Smith turned in a fine season with the Magic and now appears poised to cash in. At 30, he's reached his peak, and he's not the most mobile big man around, but he can still contribute as a jump-shooter--he connected on 57.4 percent of his shots from 10-to-16 feet a season ago--and smart defender.
It wouldn't surprise me if Orlando tried to retain Smith, given his performance, toughness, and veteran status, but it also wouldn't surprise me if it looked for a younger reserve big man. My guess is Smith will ply his trade elsewhere in the season ahead.
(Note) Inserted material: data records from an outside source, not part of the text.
Lemma update_task_commute_witness :
  TwoTasks.TA <> TwoTasks.TB
  /\ TwoTasks.tasks_two !! TwoTasks.TA = Some TwoTasks.t_first
  /\ TwoTasks.tasks_two !! TwoTasks.TB = Some TwoTasks.t_second
  /\ TaskManager.update_task
       (TaskManager.update_task TwoTasks.tasks_two TwoTasks.TA "completed" Sample.R
          None Sample.d1)
       TwoTasks.TB "failed" PyNone (Some "boom") Sample.d1
     = TaskManager.update_task
         (TaskManager.update_task TwoTasks.tasks_two TwoTasks.TB "failed" PyNone
            (Some "boom") Sample.d1)
         TwoTasks.TA "completed" Sample.R None Sample.d1
  /\ Task.status <$>
       TaskManager.update_task
         (TaskManager.update_task TwoTasks.tasks_two TwoTasks.TA "completed" Sample.R
            None Sample.d1)
         TwoTasks.TB "failed" PyNone (Some "boom") Sample.d1 !! TwoTasks.TA
     = Some "completed"
  /\ Task.status <$>
       TaskManager.update_task
         (TaskManager.update_task TwoTasks.tasks_two TwoTasks.TA "completed" Sample.R
            None Sample.d1)
         TwoTasks.TB "failed" PyNone (Some "boom") Sample.d1 !! TwoTasks.TB
     = Some "failed".
Proof.
  assert (TwoTasks.TA <> TwoTasks.TB) as H by discriminate.
  split; [exact H|].
  split; [vm_compute; reflexivity|].
  split; [vm_compute; reflexivity|].
  split.
  - apply (update_task_commute TwoTasks.tasks_two TwoTasks.TA TwoTasks.TB "completed"
             "failed" Sample.R PyNone None (Some "boom") Sample.d1 Sample.d1 H).
  - split; vm_compute; reflexivity.
Defined.
(** * meta_update.py: volume information extractor and metadata merger

    A shallow embedding of [meta_update.py] (OpenPecha/Opf-meta-updater):
    the catalog fetcher [get_ttl], the volume enumeration
    [get_vol_img_grp_id_list], the extractor [parse_volume_info] and the
    merger [get_new_meta].

    Python [str] values are modelled by their UTF-8 form as [string]:
    concatenation, equality, splitting on ["/"] and the code point order
    used by [list.sort] all agree with the byte-wise operations used here.
    Python [int] is [Z].  Exceptions, the log file, standard output, the
    random identifier generator and the object store are threaded through a
    state-and-exception monad [M].  The libraries the program calls (the
    Turtle parser of rdflib, the HTTP client, [uuid], [int] on strings) are
    parameters of the development. *)

From stdpp Require Import base option list gmap strings sorting.
From Stdlib Require Import ZArith Ascii String.

Local Open Scope string_scope.
Local Open Scope list_scope.

(** ** Python values *)

(** Immutable Python values that appear as YAML scalars, as mapping keys and
    as the [value] of an RDF literal.  [PyOther] stands for every value the
    program only passes around (float, Decimal, date, bytes ...): its
    [repr] and its truth value are all that can matter here. *)
Inductive scalar : Type :=
  | PyNone
  | PyBool (b : bool)
  | PyInt (z : Z)
  | PyStr (s : string)
  | PyOther (repr : string) (truth : bool).
(** No partial success: a run that got as far as dialling ends with
    [main] returning, so with exit status 0 whether or not it failed; and
    it either reports success, without any error entry and with the
    header, the whole file and the terminator on the wire and nothing
    left buffered, or it reports a failure through an error entry and
    never reports success. *)
Theorem run_outcome (env : Env) (size : Z) (f : File) :
  resolves env = true -> stat env = Some size -> open env = Some f ->
  exit_status (fst (run env)) = 0%Z
  /\ ((reports_success (snd (run env)) = true
       /\ reports_failure (snd (run env)) = false
       /\ sent (snd (run env)) = header env size ++ content f ++ [terminationCharacter]
       /\ wbuf (w (snd (run env))) = [])
      \/ (reports_success (snd (run env)) = false
          /\ reports_failure (snd (run env)) = true)).
Proof.
  intros Hres Hstat Hopen.
  destruct (run env) as [c p] eqn:Hrun. cbn [fst snd].
  destruct (dial env) as [peer|] eqn:Hdial.
  2:{ unfold run, main in Hrun. rewrite Hres, Hstat, Hopen, Hdial in Hrun. exec Hrun.
      injection Hrun as <- <-. split; [reflexivity|]. right.
      apply alarmed_reports. cbn [zap_L]. apply quiet_Error; [discriminate|].
      apply quiet_Debug; [discriminate|].
      apply Logger_write_quiet; [discriminate|auto|].
      split; [|split; reflexivity].
      unfold configured. cbn [enabled]. destruct (verbosity env); auto. }
  to_getState env f peer Hrun Hres Hstat Hopen Hdial.
  destruct (getState_effect (connected env f peer)) as (state & err & s1 & HG & Hw & Hi & Hl).
  specialize (Hl (connected_quiet env f peer)).
  rewrite HG in Hrun. exec Hrun.
  destruct err as [e|]; exec Hrun.
  { returned Hrun. }
  destruct (bytes_eqb state (str "init")) eqn:Hinit; exec Hrun.
  2:{ returned Hrun. }
  call_w Hrun. destruct (Write _ _) as [[n1 [e1|]] b1] eqn:EW1; exec Hrun.
  { returned Hrun. }
  call_w Hrun. destruct (io_Copy _ _) as [[n2 [e2|]] b2] eqn:EW2; exec Hrun.
  { returned Hrun. }
  call_w Hrun. destruct (WriteByte _ _) as [[e3|] b3] eqn:EW3; exec Hrun.
  { returned Hrun. }
  call_w Hrun. destruct (Flush _) as [[e4|] b4] eqn:EW4; exec Hrun.
  { returned Hrun. }
  unfold bind at 1 in Hrun.
  match type of Hrun with context [readMessage ?s] => 
    destruct (readMessage_effect s) as (msg & err & s5 & HM & Hw5 & Hi5 & Hl5) end.
  rewrite HM in Hrun. cbn [zap_L w] in Hw5, Hl5.
  assert (Hq5 : match err with None => quiet (zap_L s5) | Some _ => alarmed (zap_L s5) end)
    by (apply Hl5; auto 12 with log).
  clear Hl5.
  destruct err as [e5|]; exec Hrun.
  { returned Hrun. }
  destruct (bytes_eqb msg (str "GCODE_ACK")) eqn:Hack; exec Hrun.
  2:{ returned Hrun. }
  injection Hrun as <- <-. split; [reflexivity|]. left.
  unfold reports_success, reports_failure, sent. cbn [zap_L w].
  destruct (Logger_write_done Hq5) as [Hd He].
  split; [exact Hd|]. split; [exact He|].
  rewrite Hw5.
  apply Write_ok in EW1 as [_ A1].
  apply io_Copy_ok in EW2 as [_ A2].
  apply WriteByte_ok in EW3 as [_ A3].
  apply Flush_ok in EW4 as (_ & A4 & B4).
  rewrite A4, A3, A2, A1, Hw, Hi, B4. split; [|reflexivity].
  unfold accepted. cbn [connected w wr wire wbuf input bufio_NewWriter app].
  now rewrite <- app_assoc.
Qed.

(** C7: when the status parsed from the server's first frame is not
    [init], [main] returns with its writer untouched: nothing was written to
    the connection and nothing was buffered for it; no success is
    reported. *)
Theorem run_aborts_before_header
    (env : Env) (size : Z) (f : File) (peer : Peer) (state : bytes) (s s1 : Process) :
  resolves env = true -> stat env = Some size -> open env = Some f ->
  dial env = Some peer ->
  r s = bufio_NewReader (sends peer) ->
  getState s = (Next (state, None), s1) ->
  state <> str "init" ->
  fst (run env) = Return_
  /\ w (snd (run env)) = bufio_NewWriter (mkConnOut [] (accepts peer))
  /\ sent (snd (run env)) = []
  /\ reports_success (snd (run env)) = false.
Proof.
  intros Hres Hstat Hopen Hdial Hr HG Hne.
  destruct (run env) as [c p] eqn:Hrun. cbn [fst snd].
  to_getState env f peer Hrun Hres Hstat Hopen Hdial.
  destruct (getState_effect (connected env f peer)) as (state' & err & s1' & HG' & Hw & Hi & Hl).
  specialize (Hl (connected_quiet env f peer)).
  destruct (getState_reader s (connected env f peer) Hr) as [Ev _].
  rewrite HG, HG' in Ev. cbn [fst] in Ev. injection Ev as <- <-.
  rewrite HG' in Hrun. exec Hrun.
  apply bytes_eqb_neq in Hne. rewrite Hne in Hrun. exec Hrun.
  injection Hrun as <- <-. unfold sent. cbn [w]. rewrite Hw.
  repeat split.
  apply alarmed_reports. cbn [zap_L]. auto with log.
Qed.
Dedmon, improbably the Magic's third-longest-tenured player, has shown some growth since joining the club on a ten-day deal two Februarys ago. His per-game averages of 4.4 points, 3.9 rebounds, and 0.8 blocks won't turn any heads, but Dedmon is an athletic and engaged presence who can contribute on the glass and as a shot-blocker. His biggest bugaboo, even more than his limited offensive utility, is foul trouble: in the 2015/16 season, Dedmon committed a foul once every 6.5 minutes he was on the floor... and that figure represents a career-best rate.
Dedmon will surely get some reasonable offers, but barring a truly outrageous one, I expect Orlando to retain him.
Orlando's sending Victor Oladipo to the Oklahoma City Thunder in the trade for Serge Ibaka signaled a vote of confidence, of sorts, in Fournier. The Magic could ill afford to part with a young wing of Oladipo's caliber if it didn't feel comfortable with the Fournier, and with the idea of matching whatever offer comes his way.
And believe me, Fournier will get offers. He doesn't have "star" written all over him, to be sure, but he's coming off an age-23 season wherein he scored nearly one point every two minutes, shot 50.2 percent on twos and 40 percent on more than five three-pointers per game, and showed confidence and tenacity in creating his own shot.
Never say never, of course, but it seems extremely likely that Fournier will remain in Orlando now and going forward, pairing with Payton as its backcourt of the future.